-- Exercise aim --
After reading the entries below, report how many lines have the string "then" in them, giving the number alone.

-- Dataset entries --
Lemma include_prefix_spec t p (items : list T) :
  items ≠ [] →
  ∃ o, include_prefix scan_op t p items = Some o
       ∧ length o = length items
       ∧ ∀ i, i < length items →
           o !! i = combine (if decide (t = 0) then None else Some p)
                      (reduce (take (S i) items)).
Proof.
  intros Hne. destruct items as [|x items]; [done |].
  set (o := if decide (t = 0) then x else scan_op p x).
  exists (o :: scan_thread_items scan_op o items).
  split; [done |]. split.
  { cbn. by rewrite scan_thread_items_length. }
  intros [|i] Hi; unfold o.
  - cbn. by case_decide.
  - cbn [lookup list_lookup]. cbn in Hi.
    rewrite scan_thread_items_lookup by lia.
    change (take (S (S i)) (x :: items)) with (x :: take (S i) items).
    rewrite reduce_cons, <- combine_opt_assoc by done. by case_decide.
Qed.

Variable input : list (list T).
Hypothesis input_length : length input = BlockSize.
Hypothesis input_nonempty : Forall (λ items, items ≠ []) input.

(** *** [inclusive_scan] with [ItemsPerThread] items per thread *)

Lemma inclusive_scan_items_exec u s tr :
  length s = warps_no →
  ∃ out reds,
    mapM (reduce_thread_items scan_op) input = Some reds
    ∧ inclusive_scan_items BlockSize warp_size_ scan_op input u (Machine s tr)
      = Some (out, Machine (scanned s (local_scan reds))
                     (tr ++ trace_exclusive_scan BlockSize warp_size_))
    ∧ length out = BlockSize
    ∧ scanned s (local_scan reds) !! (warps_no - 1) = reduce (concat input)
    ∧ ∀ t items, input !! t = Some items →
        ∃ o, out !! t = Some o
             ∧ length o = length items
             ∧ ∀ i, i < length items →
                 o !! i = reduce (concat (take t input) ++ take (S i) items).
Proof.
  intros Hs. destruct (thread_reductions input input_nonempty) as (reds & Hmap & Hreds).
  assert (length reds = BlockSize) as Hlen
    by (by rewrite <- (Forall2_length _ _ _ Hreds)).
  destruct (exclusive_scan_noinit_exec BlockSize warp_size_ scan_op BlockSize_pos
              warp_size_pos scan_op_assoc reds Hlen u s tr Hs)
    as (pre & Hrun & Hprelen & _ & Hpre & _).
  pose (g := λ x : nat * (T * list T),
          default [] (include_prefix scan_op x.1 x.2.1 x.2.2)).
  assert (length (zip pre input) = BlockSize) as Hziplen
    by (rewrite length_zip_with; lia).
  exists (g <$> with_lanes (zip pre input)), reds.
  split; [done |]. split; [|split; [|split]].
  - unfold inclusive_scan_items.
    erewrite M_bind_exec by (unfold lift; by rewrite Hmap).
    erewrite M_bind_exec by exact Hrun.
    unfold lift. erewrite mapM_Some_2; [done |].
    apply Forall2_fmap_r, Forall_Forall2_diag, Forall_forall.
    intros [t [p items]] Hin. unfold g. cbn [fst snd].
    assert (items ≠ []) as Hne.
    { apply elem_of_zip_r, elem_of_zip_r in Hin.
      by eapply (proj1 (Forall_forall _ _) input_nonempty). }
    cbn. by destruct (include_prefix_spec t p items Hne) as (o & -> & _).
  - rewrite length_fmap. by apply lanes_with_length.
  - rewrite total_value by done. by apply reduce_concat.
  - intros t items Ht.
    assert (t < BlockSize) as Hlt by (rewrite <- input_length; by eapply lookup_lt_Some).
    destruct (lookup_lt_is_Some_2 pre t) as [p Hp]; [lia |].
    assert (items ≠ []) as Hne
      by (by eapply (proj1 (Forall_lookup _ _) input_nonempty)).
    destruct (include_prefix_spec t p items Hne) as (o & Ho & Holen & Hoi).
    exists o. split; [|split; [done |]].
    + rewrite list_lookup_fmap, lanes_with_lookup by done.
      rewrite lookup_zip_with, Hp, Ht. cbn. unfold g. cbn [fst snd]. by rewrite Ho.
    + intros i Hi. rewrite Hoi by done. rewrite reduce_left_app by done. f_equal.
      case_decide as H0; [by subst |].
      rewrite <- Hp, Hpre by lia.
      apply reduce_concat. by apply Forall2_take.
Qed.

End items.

-- Exercise result --
2